EXERCISE INSTRUCTIONS:
What is the number of lines in these entries that contain "pyval"? State it alone.

.....

(** [result["emails"]], from the matches of the e-mail expression. *)
Definition filter_emails (emails : list string) : list string :=
  sorted_set (fold_left keep_email emails []).

(** [re.sub(r"[^0-9]", "", p)] *)
Fixpoint keep_digits (p : string) : string :=
  match p with
  | EmptyString => EmptyString
  | String c p' =>
      if in_range 48 57 c then String c (keep_digits p') else keep_digits p'
  end.

(** Body of [for p in phone_matches]: the number added to the set, if
    any. *)
Definition clean_phone (p : string) : option string :=
  let digits := keep_digits p in
  let digits :=
    if (String.length digits =? 11)%nat && startswith digits "1"
    then substring 1 (String.length digits - 1) digits
    else digits in
  if (String.length digits =? 10)%nat then
    Some (String.append "(+1) "
            (String.append (substring 0 3 digits)
               (String.append "-"
                  (String.append (substring 3 3 digits)
                     (String.append "-" (substring 6 4 digits))))))
  else None.

(** [result["phones_website"]], from the matches of the phone
    expression. *)
Definition clean_phones (phone_matches : list string) : list string :=
  sorted_set (omap clean_phone phone_matches).

End Pipeline.

Section Policy.

Context `{Runtime}.

(** ** The scoring policy in the words of the specification *)

Definition points (weight : Z) (signal : bool) : Z :=
  if signal then weight else 0.

(** A guarded test adds its points when it holds and when it raises. *)
Definition holds_or_raises (t : raises bool) : bool :=
  match t with Some c => c | None => true end.

(** The page length is a number below [k]. *)
Definition length_below (html_length : pyval) (k : Z) : bool :=
  match html_length with
  | VBool b => Z.b2z b <? k
  | VInt n => n <? k
  | VFloat f => float_lt f (inject_Z k)
  | VNone | VStr _ => false
  end.

(** The page length is unavailable ([None]) or not a number. *)
Definition length_unavailable (html_length : pyval) : bool :=
  match html_length with
  | VNone | VStr _ => true
  | _ => false
  end.

Definition short_page (html_length : pyval) : bool :=
  length_below html_length 5000 || length_unavailable html_length.

(** The rating is missing, or cannot be read as a float, or reads as a
    float below 4.5. *)
Definition low_rating (rating : pyval) : bool :=
  match rating with
  | VNone => true
  | _ => match py_float rating with
         | None => true
         | Some f => float_lt f (9 # 2)
         end
  end.

(** The review count is missing, or cannot be read as an integer, or reads
    as an integer below 15. *)
Definition low_reviews (user_ratings_total : pyval) : bool :=
  match user_ratings_total with
  | VNone => true
  | _ => match py_int user_ratings_total with
         | None => true
         | Some n => n <? 15
         end
  end.

Definition no_emails (emails : list string) : bool :=
  match emails with [] => true | _ => false end.

Definition policy_score (has_website https has_viewport : bool)
    (html_length : pyval) (emails : list string) (has_cta : bool)
    (rating user_ratings_total : pyval) : Z :=
  if has_website then
    points 5 (negb https) + points 3 (negb has_viewport)
    + points 3 (short_page html_length) + points 2 (no_emails emails)
    + points 2 (negb has_cta) + points 1 (low_rating rating)
    + points 1 (low_reviews user_ratings_total)
  else 10.

(** The scorer's arguments as one value, and the seven negative signals. *)
Record scorer_input : Type := {
  in_has_website : bool;
  in_https : bool;
  in_has_viewport : bool;
  in_html_length : pyval;
  in_emails : list string;
  in_has_cta : bool;
  in_rating : pyval;
  in_user_ratings_total : pyval
}.

Definition score (x : scorer_input) : Z :=
  score_lead (in_has_website x) (in_https x) (in_has_viewport x)
             (in_html_length x) (in_emails x) (in_has_cta x) (in_rating x)
             (in_user_ratings_total x).

Inductive signal : Type :=
| NoHttps | NoViewport | ShortPage | NoEmails | NoCta | LowRating | LowReviews.

(** The signal is at its bad value in [x]. *)
Definition bad (s : signal) (x : scorer_input) : bool :=
  match s with
  | NoHttps => negb (in_https x)
  | NoViewport => negb (in_has_viewport x)
  | ShortPage => short_page (in_html_length x)
  | NoEmails => no_emails (in_emails x)
  | NoCta => negb (in_has_cta x)
  | LowRating => low_rating (in_rating x)
  | LowReviews => low_reviews (in_user_ratings_total x)
  end.
(* ===== verification/VllmTypes.v ===== *)
(** * Data the program shares with vLLM

    Requests, KV cache specs and scheduler outputs are classes of vLLM, which is not part
    of the repository.  The records below hold the attributes the repository's code reads
    and writes; they carry no behaviour of their own, except the read-only properties
    [num_tokens] and [num_tokens_with_spec], which vLLM defines as lengths. *)

From S2P Require Import Prelude.

(** [RequestStatus], the members the schedulers test or assign. *)
Inductive RequestStatus :=
  | WAITING | WAITING_FOR_STRUCTURED_OUTPUT_GRAMMAR | WAITING_FOR_REMOTE_KVS
  | WAITING_FOR_STREAMING_REQ | RUNNING | PREEMPTED | FINISHED.

#[export] Instance RequestStatus_eq_dec : EqDecision RequestStatus.
Proof. solve_decision. Defined.

Record Request := mkRequest {
  request_id : string;
  status : RequestStatus;
  num_prompt_tokens : Z;
  (** prompt and generated tokens, committed *)
  all_token_ids : list Z;
  num_computed_tokens : Z;
  spec_token_ids : list Z;
  num_output_placeholders : Z;
  max_tokens : Z;
  priority : Z;
  arrival_time : Z;
  num_preemptions : Z;
  num_external_computed_tokens : Z;
  skip_reading_prefix_cache : bool;
  lora_int_id : option Z;
  has_encoder_inputs : bool;
  shared_prefix_boundary : Z;
  (** prompt, locally cached and externally cached tokens of the first prefill *)
  prefill_stats : option (Z * Z * Z)
}.

Definition num_tokens (r : Request) : Z := len (all_token_ids r).
Definition num_tokens_with_spec (r : Request) : Z :=
  len (all_token_ids r) + len (spec_token_ids r).

(** The attributes the code assigns. *)
Definition with_status (x : RequestStatus) (r : Request) : Request :=
  mkRequest (request_id r) x (num_prompt_tokens r) (all_token_ids r)
    (num_computed_tokens r) (spec_token_ids r) (num_output_placeholders r)
    (max_tokens r) (priority r) (arrival_time r) (num_preemptions r)
    (num_external_computed_tokens r) (skip_reading_prefix_cache r) (lora_int_id r)
    (has_encoder_inputs r) (shared_prefix_boundary r) (prefill_stats r).

Definition with_num_computed_tokens (x : Z) (r : Request) : Request :=
  mkRequest (request_id r) (status r) (num_prompt_tokens r) (all_token_ids r) x
    (spec_token_ids r) (num_output_placeholders r) (max_tokens r) (priority r)
    (arrival_time r) (num_preemptions r) (num_external_computed_tokens r)
    (skip_reading_prefix_cache r) (lora_int_id r) (has_encoder_inputs r)
    (shared_prefix_boundary r) (prefill_stats r).

Definition with_spec_token_ids (x : list Z) (r : Request) : Request :=
  mkRequest (request_id r) (status r) (num_prompt_tokens r) (all_token_ids r)
    (num_computed_tokens r) x (num_output_placeholders r) (max_tokens r) (priority r)
    (arrival_time r) (num_preemptions r) (num_external_computed_tokens r)
    (skip_reading_prefix_cache r) (lora_int_id r) (has_encoder_inputs r)
    (shared_prefix_boundary r) (prefill_stats r).

Definition with_num_preemptions (x : Z) (r : Request) : Request :=
  mkRequest (request_id r) (status r) (num_prompt_tokens r) (all_token_ids r)
    (num_computed_tokens r) (spec_token_ids r) (num_output_placeholders r)
    (max_tokens r) (priority r) (arrival_time r) x (num_external_computed_tokens r)
    (skip_reading_prefix_cache r) (lora_int_id r) (has_encoder_inputs r)
    (shared_prefix_boundary r) (prefill_stats r).

Definition with_num_external_computed_tokens (x : Z) (r : Request) : Request :=
  mkRequest (request_id r) (status r) (num_prompt_tokens r) (all_token_ids r)
    (num_computed_tokens r) (spec_token_ids r) (num_output_placeholders r)
    (max_tokens r) (priority r) (arrival_time r) (num_preemptions r) x
    (skip_reading_prefix_cache r) (lora_int_id r) (has_encoder_inputs r)
    (shared_prefix_boundary r) (prefill_stats r).

Definition with_shared_prefix_boundary (x : Z) (r : Request) : Request :=
  mkRequest (request_id r) (status r) (num_prompt_tokens r) (all_token_ids r)
    (num_computed_tokens r) (spec_token_ids r) (num_output_placeholders r)
    (max_tokens r) (priority r) (arrival_time r) (num_preemptions r)
    (num_external_computed_tokens r) (skip_reading_prefix_cache r) (lora_int_id r)
    (has_encoder_inputs r) x (prefill_stats r).

Definition with_prefill_stats (x : option (Z * Z * Z)) (r : Request) : Request :=
  mkRequest (request_id r) (status r) (num_prompt_tokens r) (all_token_ids r)
    (num_computed_tokens r) (spec_token_ids r) (num_output_placeholders r)
    (max_tokens r) (priority r) (arrival_time r) (num_preemptions r)
    (num_external_computed_tokens r) (skip_reading_prefix_cache r) (lora_int_id r)
    (has_encoder_inputs r) (shared_prefix_boundary r) x.

(** The classes of [KVCacheSpec] the code tests with [isinstance]; a subclass counts as
    its parent (MLA attention as full attention). *)
Inductive spec_class :=
  | FullAttentionSpec | SlidingWindowSpec | ChunkedLocalAttentionSpec | MambaSpec
  | OtherSpec.

Record KVCacheSpec := mkSpec { spec_kind : spec_class; spec_block_size : Z }.
(** The loop of [free_request] over blocks no request owns any more. *)
Lemma free_loop_ok preemption os : forall s,
  pm_inv [] os s -> NoDup os ->
  (forall o, o ∈ os -> is_Some (mapping_at o s)) ->
  (forall r os', requests s !! r = Some os' -> forall o, o ∈ os -> o ∉ os') ->
  exists s', foldM (free_outer_block preemption) s os = Ok s' /\ pm_inv [] [] s' /\
    config s' = config s /\ requests s' = requests s /\
    free_ids s' = free_ids s ++ (if preemption then os else []) /\
    forall o, mapping_at o s' =
      if decide (o ∈ os) then (if preemption then None else deactivate <$> mapping_at o s)
      else mapping_at o s.
Proof.
  induction os as [|o os IH]; intros s I Hnd Hm Hown.
  { exists s. split; [done|]. do 3 (split; [done|]). split; [by destruct preemption; rewrite app_nil_r|].
    intros o. rewrite decide_False; [done|apply not_elem_of_nil]. }
  apply NoDup_cons in Hnd as [Ho Hnd]. destruct (Hm o) as [m Hmo]; [by left|].
  assert (forall r os', requests s !! r = Some os' -> o ∉ os') as Hown1.
  { intros r os' Hos'. apply (Hown r os' Hos'). by left. }
  assert (exists s1, free_outer_block preemption s o = Ok s1 /\ pm_inv [] os s1 /\
    config s1 = config s /\ requests s1 = requests s /\
    free_ids s1 = free_ids s ++ (if preemption then [o] else []) /\
    forall o', mapping_at o' s1 = if decide (o' = o)
      then (if preemption then None else Some (deactivate m)) else mapping_at o' s)
    as (s1 & E1 & I1 & Ec & Er & Ef & Em).
  { unfold free_outer_block. destruct preemption.
    - destruct (evict_block_inv s o os I) as [I' Ef]; [by eexists|done|].
      destruct (evict_block_frame s o) as (Ec & Er & Em).
      exists (evict_block s o). split_and!; done.
    - unfold mapping_at in Hmo. rewrite Hmo. cbn. eexists. split; [done|].
      split; [by apply (deactivate_inv s o m os)|]. split; [done|]. split; [done|].
      split; [by rewrite app_nil_r|]. intros o'. apply get_mapping_put. }
  destruct (IH s1 I1 Hnd) as (s2 & E2 & I2 & Ec2 & Er2 & Ef2 & Em2).
  { intros o' Ho'. rewrite Em, decide_False by (intros ->; done). apply Hm. by right. }
  { rewrite Er. intros r os' Hos' o' Ho'. apply (Hown r os' Hos'). by right. }
  exists s2. cbn [foldM]. rewrite E1. cbn [mbind res_bind]. split; [done|]. split; [done|].
  split; [congruence|]. split; [congruence|].
  split; [rewrite Ef2, Ef; destruct preemption; [by rewrite <- app_assoc|by rewrite !app_nil_r]|].
  intros o'. rewrite Em2, Em. destruct (decide (o' = o)) as [->|Hne].
  - rewrite decide_False, decide_True by (done || set_solver). destruct preemption; [done|by rewrite Hmo].
  - destruct (decide (o' ∈ os)); [rewrite decide_True by set_solver|rewrite decide_False by set_solver]; done.
Qed.
Definition put_req (r : Request) (s : Scheduler) : Scheduler :=
  set_reqs (<[request_id r := r]> (reqs s)) s.
Definition get_req (id : string) (s : Scheduler) : res Request :=
  of_option (reqs s !! id) KeyError.

(** Is the request behind [id] prefilling, as far as the store knows it? *)
Definition prefilling (s : Scheduler) (id : string) : bool :=
  match reqs s !! id with Some r => is_prefill r | None => false end.

(** [lst.remove(x)]. *)
Fixpoint remove_id (x : string) (l : list string) : list string :=
  match l with
  | [] => []
  | y :: l => if decide (x = y) then l else y :: remove_id x l
  end.

(** [max(self.running, key=lambda r: (r.priority, r.arrival_time))]: the first maximum. *)
Definition key_ltb (a b : Request) : bool :=
  (priority a <? priority b) ||
  ((priority a =? priority b) && (arrival_time a <? arrival_time b)).

Fixpoint max_by_key (s : Scheduler) (best : string) (l : list string) : res string :=
  match l with
  | [] => Ok best
  | y :: l =>
      rb ← get_req best s; ry ← get_req y s;
      max_by_key s (if key_ltb rb ry then y else best) l
  end.

Definition lowest_priority (s : Scheduler) : res string :=
  match running s with [] => Raise ValueError | x :: l => max_by_key s x l end.

(** ** Pending block deltas *)

Definition decode_demand (s : Scheduler) : Z :=
  len (filter (fun id => prefilling s id = false) (running s)) + num_finished_recving (env s).

Definition has_blocks (b : B) : bool :=
  existsb (fun group => 0 <? len group) (get_block_ids b).

Definition add_pending_runner_block_delta (id : string) (delta : option B) (s : Scheduler)
    : Scheduler :=
  match delta with
  | None => s
  | Some d =>
      if has_blocks d then
        set_deltas (<[id := match pending_runner_block_deltas s !! id with
                            | Some prev => blocks_add prev d
                            | None => d
                            end]> (pending_runner_block_deltas s)) s
      else s
  end.

Fixpoint drain_pending_runner_block_deltas (ids : list string) (blocks : gmap string B)
    (s : Scheduler) : res (gmap string B * Scheduler) :=
  match ids with
  | [] => Ok (blocks, s)
  | id :: ids =>
      match pending_runner_block_deltas s !! id with
      | None => drain_pending_runner_block_deltas ids blocks s
      | Some pending =>
          b ← of_option (blocks !! id) KeyError;
          drain_pending_runner_block_deltas ids (<[id := blocks_add pending b]> blocks)
            (set_deltas (delete id (pending_runner_block_deltas s)) s)
      end
  end.
Class UpstreamLaws (E B M : Type) `{Upstream E B M} : Prop := {
  (** the blocked statuses are the three [WAITING_FOR_...] ones *)
  law_blocked : forall st, is_blocked_waiting_status st = false -> waiting_status st ->
    st = WAITING \/ st = PREEMPTED;
  (** a promoted request is schedulable, with a token left to compute *)
  law_promote : forall r e b r' e', try_promote_blocked r e = (b, r', e') -> waiting_ok r ->
    same_request r r' /\ waiting_ok r' /\
    (b = true -> status r' = WAITING \/ status r' = PREEMPTED);
  (** preemption resets the request and puts it into the waiting queue *)
  law_preempt : forall r st w e r' w' e', super_preempt_request r st w e = (r', w', e') ->
    same_request r r' /\ status r' = PREEMPTED /\ num_computed_tokens r' = 0 /\
    w' ≡ₚ request_id r :: w;
  law_prepend : forall st id q, queue_prepend st id q ≡ₚ id :: q;
  law_prepend_all : forall st l q, queue_prepend_all st l q ≡ₚ l ++ q;
  law_select : forall st w k, w <> [] \/ k <> [] ->
    if select_skipped st w k then k <> [] else w <> [];
  (** the encoder and the block-aligned split only shorten a chunk *)
  law_encoder : forall r c n b sh e i n' b' x,
    try_schedule_encoder_inputs r c n b sh e = (i, n', b', x) -> 0 <= n -> 0 <= n' <= n;
  law_mamba : forall r n l x, 0 <= n -> 0 <= mamba_block_aligned_split r n l x <= n;
  (** a prefix hit leaves a token to compute, except a load in the background *)
  law_computed : forall r e bl l bd e', get_computed_blocks r e = (bl, l, bd, e') ->
    0 < num_tokens r -> 0 <= l < num_tokens r;
  law_match : forall r l e m e', get_computed_blocks_sub_block r l e = (Some m, e') ->
    0 <= match_num_tokens m /\ l + match_num_tokens m < num_tokens r;
  law_matched : forall r l e x a e', get_num_new_matched_tokens r l e = (Some x, a, e') ->
    l < num_tokens r ->
    0 <= x /\ l + x <= num_tokens r /\ (if a : bool then 0 < x else l + x < num_tokens r)
}.

(** ** Requests *)

(** Equal up to the drafts, which a step takes from the request. *)
Definition spec_eq (r r' : Request) : Prop :=
  with_spec_token_ids [] r = with_spec_token_ids [] r'.

Lemma spec_eq_fields r r' : spec_eq r r' ->
  request_id r = request_id r' /\ is_prefill r = is_prefill r' /\
  lora_int_id r = lora_int_id r' /\ num_tokens r = num_tokens r' /\
  num_computed_tokens r = num_computed_tokens r' /\ status r = status r' /\
  num_prompt_tokens r = num_prompt_tokens r' /\ prefill_stats r = prefill_stats r' /\
  num_output_placeholders r = num_output_placeholders r'.
Proof.
  destruct r, r'. unfold spec_eq, is_prefill, num_tokens. cbn. intros Heq.
  simplify_eq. done.
Qed.

Lemma spec_eq_refl r : spec_eq r r.
Proof. done. Qed.

Lemma spec_eq_with l r : spec_eq r (with_spec_token_ids l r).
Proof. done. Qed.

Lemma req_ok_spec_eq r r' : spec_eq r r' -> req_ok r -> req_ok r'.
Proof.
  intros (_ & _ & _ & H1 & H2 & _ & H3 & H4 & _)%spec_eq_fields. unfold req_ok.
  by rewrite H1, H2, H3, H4.
Qed.

(** A running request never got ahead of its tokens, unless drafts took it there. *)
Definition running_ok (cfg : SchedulerConfig) (r : Request) : Prop :=
  num_computed_tokens r <= sc_max_model_len cfg - 1 /\
  (num_spec_tokens cfg <= 0 ->
     num_computed_tokens r <= num_tokens_with_spec r + num_output_placeholders r).

(** ** The queues and the store *)

(** [l] is every id in the running list and the queues; each id names its own request. *)
Record qinv (rs : gmap string Request) (run wait : list string) : Prop := {
  q_nodup : NoDup (run ++ wait);
  q_id : forall id r, rs !! id = Some r -> request_id r = id;
  q_running : forall id, id ∈ run -> exists r, rs !! id = Some r /\ req_ok r;
  q_waiting : forall id, id ∈ wait -> exists r, rs !! id = Some r /\ waiting_ok r
}.

(** ** The step under construction *)

Record pinv (max : Z) {B} (run ids : list string) (blocks : gmap string B)
    (nst : odict string Z) (budget : Z) : Prop := {
  pi_nodup : NoDup ids;
  pi_running : forall id, id ∈ ids -> id ∈ run;
  pi_keys : NoDup (od_keys nst);
  pi_sched : forall id, id ∈ ids <-> id ∈ od_keys nst;
  pi_blocks : forall id, id ∈ ids -> is_Some (blocks !! id);
  pi_pos : forall id n, od_get id nst = Some n -> 0 < n;
  pi_tokens : sumZ (od_values nst) + budget <= max;
  pi_budget : 0 <= budget
}.

(** ** Lists of ids *)

Lemma remove_id_notin x l : x ∉ l -> remove_id x l = l.
Proof.
  induction l as [|z l IH]; [done|]. intros Hx. cbn.
  rewrite decide_False by set_solver. by rewrite IH by set_solver.
Qed.

Lemma remove_id_split x l : x ∈ l -> exists l1 l2, l = l1 ++ x :: l2 /\ (x ∉ l1) /\
  remove_id x l = l1 ++ l2.
Proof.
  induction l as [|y l IH]; intros Hx; [by apply not_elem_of_nil in Hx|]. cbn.
  case_decide as Hd.
  - subst. exists [], l. split; [done|]. split; [apply not_elem_of_nil|done].
  - destruct IH as (l1 & l2 & -> & Hn & ->); [set_solver|].
    exists (y :: l1), l2. split; [done|]. split; [set_solver|done].
Qed.

Lemma remove_id_perm x l : x ∈ l -> l ≡ₚ x :: remove_id x l.
Proof. intros (l1 & l2 & -> & _ & ->)%remove_id_split. by rewrite Permutation_middle. Qed.

(** Removing an id from [d ++ x :: r] takes it from one of the three parts. *)
Lemma remove_id_app x d r l : NoDup l -> x ∈ l -> l = d ++ r ->
  (x ∈ d /\ remove_id x l = remove_id x d ++ r /\ (x ∉ r)) \/
  (x ∈ r /\ remove_id x l = d ++ remove_id x r /\ (x ∉ d)).
Proof.
  intros Hnd Hx ->. apply NoDup_app in Hnd as (_ & Hdr & _).
  destruct (decide (x ∈ d)) as [Hd|Hd].
  - left. split; [done|]. split; [|by apply Hdr].
    clear -Hd. induction d as [|y d IH]; [by apply not_elem_of_nil in Hd|]. cbn.
    case_decide; [done|]. cbn. f_equal. apply IH. set_solver.
  - right. assert (x ∈ r) as Hr by set_solver. split; [done|]. split; [|done].
    clear -Hd. induction d as [|y d IH]; [done|]. cbn.
    rewrite decide_False by set_solver. f_equal. apply IH. set_solver.
Qed.

Lemma length_remove_id x l : x ∈ l -> length l = S (length (remove_id x l)).
Proof. intros (l1 & l2 & -> & _ & ->)%remove_id_split. rewrite !length_app. cbn. lia. Qed.

Lemma removelast_remove_id x l : NoDup l -> last l = Some x -> removelast l = remove_id x l.
Proof.
  intros Hnd Hl. apply last_Some in Hl as [k ->]. rewrite removelast_last.
  destruct (remove_id_app x k [x] (k ++ [x]) Hnd) as [(Hk & _ & Hn)|(_ & -> & _)];
    [set_solver|done|set_solver|].
  cbn. rewrite decide_True by done. by rewrite app_nil_r.
Qed.

Lemma elem_of_remove_id x y l : y ∈ remove_id x l -> y ∈ l.
Proof.
  induction l as [|z l IH]; [done|]. cbn. case_decide; [set_solver|].
  rewrite !elem_of_cons. naive_solver.
Qed.

Lemma remove_id_sublist x l : sublist (remove_id x l) l.
Proof.
  induction l as [|z l IH]; cbn; [constructor|]. case_decide; by constructor.
Qed.

Lemma elem_of_remove_id_ne x y l : y ∈ l -> y <> x -> y ∈ remove_id x l.
Proof.
  induction l as [|z l IH]; [done|]. cbn. intros Hy Hne. apply elem_of_cons in Hy.
  case_decide; [naive_solver|]. apply elem_of_cons. naive_solver.
Qed.

Lemma remove_id_NoDup x l : NoDup l -> NoDup (remove_id x l) /\ (x ∉ remove_id x l).
Proof.
  induction l as [|z l IH]; cbn; [intros _; split; [constructor|apply not_elem_of_nil]|].
  intros [Hz Hl]%NoDup_cons. case_decide as Hd; [by subst|].
  destruct (IH Hl) as [H1 H2]. split; [|set_solver].
  apply NoDup_cons. split; [|done]. intros Hin%elem_of_remove_id. done.
Qed.

(** ** Scheduling and unscheduling one request *)

Section pinv.
Context {B : Type} (max : Z).
Implicit Types run ids : list string.
Implicit Types blocks : gmap string B.

Lemma pinv_empty run budget : 0 <= budget <= max -> pinv max run [] (∅ : gmap string B) [] budget.
Proof.
  intros Hb. assert (forall id : string, id ∈ [] -> False) as Hnil
    by (intros id; apply not_elem_of_nil).
  split.
  - apply NoDup_nil_2.
  - intros id Hid. by destruct (Hnil id).
  - exact (NoDup_nil_2 (A := string)).
  - done.
  - intros id Hid. by destruct (Hnil id).
  - done.
  - unfold od_values. cbn. lia.
  - lia.
Qed.

Lemma pinv_weaken run run' ids ids' blocks nst budget : ids ≡ₚ ids' ->
  (forall id, id ∈ ids -> id ∈ run -> id ∈ run') ->
  pinv max run ids blocks nst budget -> pinv max run' ids' blocks nst budget.
Proof.
  intros Hp Hr []. split; try done.
  - by rewrite <- Hp.
  - intros id. rewrite <- Hp. auto.
  - intros id. by rewrite <- Hp.
  - intros id. rewrite <- Hp. auto.
Qed.

Lemma pinv_add run ids ids' blocks nst budget id n b :
  pinv max run ids blocks nst budget -> ids' ≡ₚ id :: ids -> (id ∉ ids) -> id ∈ run ->
  0 < n -> n <= budget ->
  pinv max run ids' (<[id := b]> blocks) (od_set id n nst) (budget - n).
Proof.
  intros [] Hp Hn Hr Hpos Hb. assert (id ∉ od_keys nst) as Hk by (by rewrite <- pi_sched0).
  split.
  - rewrite Hp. by constructor.
  - intros k. rewrite Hp, elem_of_cons. naive_solver.
  - by apply NoDup_od_set.
  - intros k. rewrite Hp, od_set_new by done. unfold od_keys. rewrite fmap_app, elem_of_app. cbn.
    rewrite elem_of_cons, list_elem_of_singleton, pi_sched0. naive_solver.
  - intros k. rewrite Hp, elem_of_cons. destruct (decide (k = id)) as [->|Hne].
    + intros _. rewrite lookup_insert_eq. eauto.
    + intros [?|Hin]; [done|]. rewrite lookup_insert_ne by done. auto.
  - intros k m. rewrite od_get_set. case_decide; [naive_solver|]. apply pi_pos0.
  - rewrite od_set_new by done. unfold od_values in *. rewrite fmap_app, sumZ_app. cbn. lia.
  - lia.
Qed.

Lemma pinv_remove run run' ids ids' blocks nst budget id n :
  pinv max run ids blocks nst budget -> ids ≡ₚ id :: ids' -> od_get id nst = Some n ->
  (forall k, k ∈ ids' -> k ∈ run -> k ∈ run') ->
  pinv max run' ids' (delete id blocks) (od_pop id nst) (budget + n).
Proof.
  intros [] Hp Hg Hr. rewrite Hp in pi_nodup0. apply NoDup_cons in pi_nodup0 as [Hn Hnd].
  assert (forall k, k ∈ ids' -> k ∈ ids) as Hsub by (intros k; rewrite Hp; set_solver).
  split; try done.
  - eauto.
  - by apply NoDup_od_pop.
  - intros k. rewrite od_keys_pop, list_elem_of_filter, <- pi_sched0, Hp, elem_of_cons.
    naive_solver.
  - intros k Hk. rewrite lookup_delete_ne by naive_solver. auto.
  - intros k m. rewrite od_get_pop. case_decide; [done|]. apply pi_pos0.
  - destruct (od_pop_split id n nst) as (d1 & d2 & -> & ->); [done|done|].
    unfold od_values in *. rewrite fmap_app, fmap_cons, sumZ_app, sumZ_cons in pi_tokens0.
    rewrite fmap_app, sumZ_app. cbn [snd] in pi_tokens0. lia.
  - pose proof (pi_pos0 _ _ Hg). lia.
Qed.

Lemma pinv_lookup run ids blocks nst budget id :
  pinv max run ids blocks nst budget -> id ∈ ids ->
  exists n b, od_get id nst = Some n /\ blocks !! id = Some b.
Proof.
  intros [] Hid. destruct (pi_blocks0 id Hid) as [b Hb].
  apply pi_sched0, elem_of_od_keys in Hid as [n Hn]. eauto.
Qed.
End pinv.

(** ** The running loop *)

Section inv.
Context {E B M : Type} `{U : Upstream E B M} `{L : !UpstreamLaws E B M}.
Variable cfg : SchedulerConfig.

Abbreviation Scheduler := (@Scheduler E B).
Abbreviation Step := (@Step B).
Implicit Types s : Scheduler.
Implicit Types p : Step.

Definition sched p : list string :=
  scheduled_running_reqs p ++ scheduled_new_reqs p ++ scheduled_resumed_reqs p.

Definition queued s : list string := waiting s ++ skipped_waiting s.

(** Block deltas wait for running requests only. *)
Definition deltas_running s : Prop :=
  forall id, is_Some (pending_runner_block_deltas s !! id) -> id ∈ running s.

Definition accounted s p : Prop :=
  pinv (max_num_scheduled_tokens cfg) (running s) (sched p) (req_to_new_blocks p)
    (num_scheduled_tokens p) (token_budget p).

(** The scheduler and the step while the loop over the running requests is at work, with
    [s0] the scheduler it started from. *)
Record rinv s0 s p : Prop := {
  r_queues : qinv (reqs s) (running s) (queued s);
  r_step : accounted s p;
  r_new : scheduled_new_reqs p = [];
  r_resumed : scheduled_resumed_reqs p = [];
  r_count : count (decode_budget p) = len (scheduled_running_reqs p);
  r_kept : forall id, id ∈ running s ->
    exists r0 r, reqs s0 !! id = Some r0 /\ reqs s !! id = Some r /\ spec_eq r0 r;
  r_perm : running s0 ≡ₚ running s ++ preempted_reqs p;
  r_waiting : waiting s ≡ₚ preempted_reqs p ++ waiting s0;
  r_skipped : skipped_waiting s = skipped_waiting s0;
  r_deltas : deltas_running s;
  r_sub : sublist (running s) (running s0)
}.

.....

ANSWER BOX:
10